Task description: Take the records below and set them down exactly, so that every line matches the original.

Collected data
• • • •
(** The signals the component receives, and the writes to the side table
    that happen around it. *)
Inductive Signal : Type :=
  | StructureChange (updated : FilterGroup)
  | InputEdit (id column regex : string) (caseSensitive : bool)
  | EnterKey
  | Reset
  | SetAutoApply (checked : bool)
  | TimerFires (timer : positive)
  | Cleanup
  | StoreWritten (write : StoreWrite).

Definition react (s : AdvancedFilter) (signal : Signal) : AdvancedFilter :=
  match signal with
  | StructureChange updated => handleStructureChange updated s
  | InputEdit id column regex caseSensitive => inputEdit id column regex caseSensitive s
  | EnterKey => handleEnterKey s
  | Reset => handleReset s
  | SetAutoApply checked => setIsAutoApply checked s
  | TimerFires timer => timerFires timer s
  | Cleanup => onCleanup s
  | StoreWritten write =>
      set_filterValuesStore (writeStore write (filterValuesStore s)) s
  end.

(** The component as mounted: [createDefaultFilter()] is the root (its ids
    come from [generateId] and are given here), no timer, nothing received. *)
Definition mount (rootId conditionId : string) (defaultAutoApply : option bool)
    (store : Store) : AdvancedFilter :=
  {| filterRoot :=
       {| group_id := rootId; operator := AND;
          children := [Condition {| cond_id := conditionId; column := EmptyString;
                                    regex := EmptyString;
                                    caseSensitive := Some false |}] |};
     isAutoApply := default true defaultAutoApply;
     debouncedTimerRef := None;
     armedTimers := ∅;
     nextTimer := 1%positive;
     filterValuesStore := store;
     onFilterChange := [];
     onReset := 0%nat |}.

(** The states the component can be in: from a mount over any contents of
    the side table, by any signals and writes to the side table. *)
Inductive reachable : AdvancedFilter → Prop :=
  | reachable_mount rootId conditionId defaultAutoApply store :
      reachable (mount rootId conditionId defaultAutoApply store)
  | reachable_react s signal :
      reachable s → reachable (react s signal).

(** ** Sorting (FilterableTable.tsx) *)

Inductive SortDirection : Type := asc | desc.

(** [{column: string | null, direction: "asc" | "desc" | null}] *)
Record SortState : Type := {
  sort_column : option string;
  direction : option SortDirection;
}.

Definition getRawValue `{NumberFormat} (row : Row) (column : string) : Value :=
  let value := get row column in
  if nullish value then VStr EmptyString
  else match value with
       | VNum _ | VBool _ => value
       | _ => VStr (String_ value)
       end.

(** The comparator handed to [sort]. *)
Definition compareRows `{Collation} `{NumberFormat} (column : string) (direction : SortDirection)
    (a b : Row) : Z :=
  let aVal := getRawValue a column in
  let bVal := getRawValue b column in
  let comparison :=
    match aVal, bVal with
    | VNum x, VNum y => x - y
    | VBool x, VBool y => if decide (x = y) then 0 else if x then 1 else -1
    | _, _ =>
        let aStr := toLowerCase (String_ aVal) in
        let bStr := toLowerCase (String_ bVal) in
        localeCompare aStr bStr
    end in
  match direction with
  | asc => comparison
  | desc => - comparison
  end.

(** ECMAScript's consistent comparator for a set of values: a value ties
    with itself, ties are symmetric and transitive, and so are the two strict
    outcomes. *)
Definition consistent {A} (compare : A → A → Z) (l : list A) : Prop :=
  ∀ a b c, a ∈ l → b ∈ l → c ∈ l →
    compare a a = 0
    ∧ (compare a b = 0 → compare b a = 0)
    ∧ (compare a b = 0 → compare b c = 0 → compare a c = 0)
    ∧ (compare a b < 0 → compare b c < 0 → compare a c < 0)
    ∧ (0 < compare a b → 0 < compare b c → 0 < compare a c).

(** [a] may stand before [b] under the comparator. *)
Definition in_order {A} (compare : A → A → Z) (a b : A) : Prop := compare a b ≤ 0.

(** [arr.sort(compare)], by what ECMAScript requires of it. The result holds
    the elements of the array, each as often as the array did. If the
    comparator is consistent for them, the result is ordered by it and, from
    ECMAScript 2019 on, stable: the elements that tie with a given one stand
    in the order the array had them. For a comparator that is not
    consistent the order is implementation-defined, and nothing more is
    required. *)
Class SortEngine : Type := {
  Array_sort : ∀ A : Type, (A → A → Z) → list A → list A;
  Array_sort_permutes :
    ∀ A (compare : A → A → Z) (l : list A), Array_sort A compare l ≡ₚ l;
  Array_sort_ordered :
    ∀ A (compare : A → A → Z) (l : list A),
      consistent compare l →
      StronglySorted (in_order compare) (Array_sort A compare l);
  Array_sort_stable :
    ∀ A (compare : A → A → Z) (l : list A) (a : A),
      consistent compare l → a ∈ l →
      filter (λ b, compare a b = 0) (Array_sort A compare l)
      = filter (λ b, compare a b = 0) l;
}.
Arguments Array_sort {_ A} compare l.

(** Arrays are objects: a heap of arrays of rows, by reference. *)
Abbreviation Arrays := (gmap positive (list Row)).

(** [sortData(data)] under the sort state [st]: the reference returned, and
    the heap afterwards. [!column] holds of [null] and of the empty string;
    [[...data]] allocates a copy and [sort] reorders that copy in place. *)
Definition sortData `{Collation} `{NumberFormat} `{SortEngine}
    (st : SortState) (heap : Arrays) (data : positive) : positive * Arrays :=
  match sort_column st, direction st with
  | Some column, Some direction =>
      if decide (column = EmptyString) then (data, heap)
      else
        let copy := fresh (dom heap) in
        let heap1 := <[copy := default [] (heap !! data)]> heap in
        (copy, alter (Array_sort (compareRows column direction)) copy heap1)
  | _, _ => (data, heap)
  end.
• • • •
Result:
(** The signals the component receives, and the writes to the side table
    that happen around it. *)
Inductive Signal : Type :=
  | StructureChange (updated : FilterGroup)
  | InputEdit (id column regex : string) (caseSensitive : bool)
  | EnterKey
  | Reset
  | SetAutoApply (checked : bool)
  | TimerFires (timer : positive)
  | Cleanup
  | StoreWritten (write : StoreWrite).

Definition react (s : AdvancedFilter) (signal : Signal) : AdvancedFilter :=
  match signal with
  | StructureChange updated => handleStructureChange updated s
  | InputEdit id column regex caseSensitive => inputEdit id column regex caseSensitive s
  | EnterKey => handleEnterKey s
  | Reset => handleReset s
  | SetAutoApply checked => setIsAutoApply checked s
  | TimerFires timer => timerFires timer s
  | Cleanup => onCleanup s
  | StoreWritten write =>
      set_filterValuesStore (writeStore write (filterValuesStore s)) s
  end.

(** The component as mounted: [createDefaultFilter()] is the root (its ids
    come from [generateId] and are given here), no timer, nothing received. *)
Definition mount (rootId conditionId : string) (defaultAutoApply : option bool)
    (store : Store) : AdvancedFilter :=
  {| filterRoot :=
       {| group_id := rootId; operator := AND;
          children := [Condition {| cond_id := conditionId; column := EmptyString;
                                    regex := EmptyString;
                                    caseSensitive := Some false |}] |};
     isAutoApply := default true defaultAutoApply;
     debouncedTimerRef := None;
     armedTimers := ∅;
     nextTimer := 1%positive;
     filterValuesStore := store;
     onFilterChange := [];
     onReset := 0%nat |}.

(** The states the component can be in: from a mount over any contents of
    the side table, by any signals and writes to the side table. *)
Inductive reachable : AdvancedFilter → Prop :=
  | reachable_mount rootId conditionId defaultAutoApply store :
      reachable (mount rootId conditionId defaultAutoApply store)
  | reachable_react s signal :
      reachable s → reachable (react s signal).

(** ** Sorting (FilterableTable.tsx) *)

Inductive SortDirection : Type := asc | desc.

(** [{column: string | null, direction: "asc" | "desc" | null}] *)
Record SortState : Type := {
  sort_column : option string;
  direction : option SortDirection;
}.

Definition getRawValue `{NumberFormat} (row : Row) (column : string) : Value :=
  let value := get row column in
  if nullish value then VStr EmptyString
  else match value with
       | VNum _ | VBool _ => value
       | _ => VStr (String_ value)
       end.

(** The comparator handed to [sort]. *)
Definition compareRows `{Collation} `{NumberFormat} (column : string) (direction : SortDirection)
    (a b : Row) : Z :=
  let aVal := getRawValue a column in
  let bVal := getRawValue b column in
  let comparison :=
    match aVal, bVal with
    | VNum x, VNum y => x - y
    | VBool x, VBool y => if decide (x = y) then 0 else if x then 1 else -1
    | _, _ =>
        let aStr := toLowerCase (String_ aVal) in
        let bStr := toLowerCase (String_ bVal) in
        localeCompare aStr bStr
    end in
  match direction with
  | asc => comparison
  | desc => - comparison
  end.

(** ECMAScript's consistent comparator for a set of values: a value ties
    with itself, ties are symmetric and transitive, and so are the two strict
    outcomes. *)
Definition consistent {A} (compare : A → A → Z) (l : list A) : Prop :=
  ∀ a b c, a ∈ l → b ∈ l → c ∈ l →
    compare a a = 0
    ∧ (compare a b = 0 → compare b a = 0)
    ∧ (compare a b = 0 → compare b c = 0 → compare a c = 0)
    ∧ (compare a b < 0 → compare b c < 0 → compare a c < 0)
    ∧ (0 < compare a b → 0 < compare b c → 0 < compare a c).

(** [a] may stand before [b] under the comparator. *)
Definition in_order {A} (compare : A → A → Z) (a b : A) : Prop := compare a b ≤ 0.

(** [arr.sort(compare)], by what ECMAScript requires of it. The result holds
    the elements of the array, each as often as the array did. If the
    comparator is consistent for them, the result is ordered by it and, from
    ECMAScript 2019 on, stable: the elements that tie with a given one stand
    in the order the array had them. For a comparator that is not
    consistent the order is implementation-defined, and nothing more is
    required. *)
Class SortEngine : Type := {
  Array_sort : ∀ A : Type, (A → A → Z) → list A → list A;
  Array_sort_permutes :
    ∀ A (compare : A → A → Z) (l : list A), Array_sort A compare l ≡ₚ l;
  Array_sort_ordered :
    ∀ A (compare : A → A → Z) (l : list A),
      consistent compare l →
      StronglySorted (in_order compare) (Array_sort A compare l);
  Array_sort_stable :
    ∀ A (compare : A → A → Z) (l : list A) (a : A),
      consistent compare l → a ∈ l →
      filter (λ b, compare a b = 0) (Array_sort A compare l)
      = filter (λ b, compare a b = 0) l;
}.
Arguments Array_sort {_ A} compare l.

(** Arrays are objects: a heap of arrays of rows, by reference. *)
Abbreviation Arrays := (gmap positive (list Row)).

(** [sortData(data)] under the sort state [st]: the reference returned, and
    the heap afterwards. [!column] holds of [null] and of the empty string;
    [[...data]] allocates a copy and [sort] reorders that copy in place. *)
Definition sortData `{Collation} `{NumberFormat} `{SortEngine}
    (st : SortState) (heap : Arrays) (data : positive) : positive * Arrays :=
  match sort_column st, direction st with
  | Some column, Some direction =>
      if decide (column = EmptyString) then (data, heap)
      else
        let copy := fresh (dom heap) in
        let heap1 := <[copy := default [] (heap !! data)]> heap in
        (copy, alter (Array_sort (compareRows column direction)) copy heap1)
  | _, _ => (data, heap)
  end.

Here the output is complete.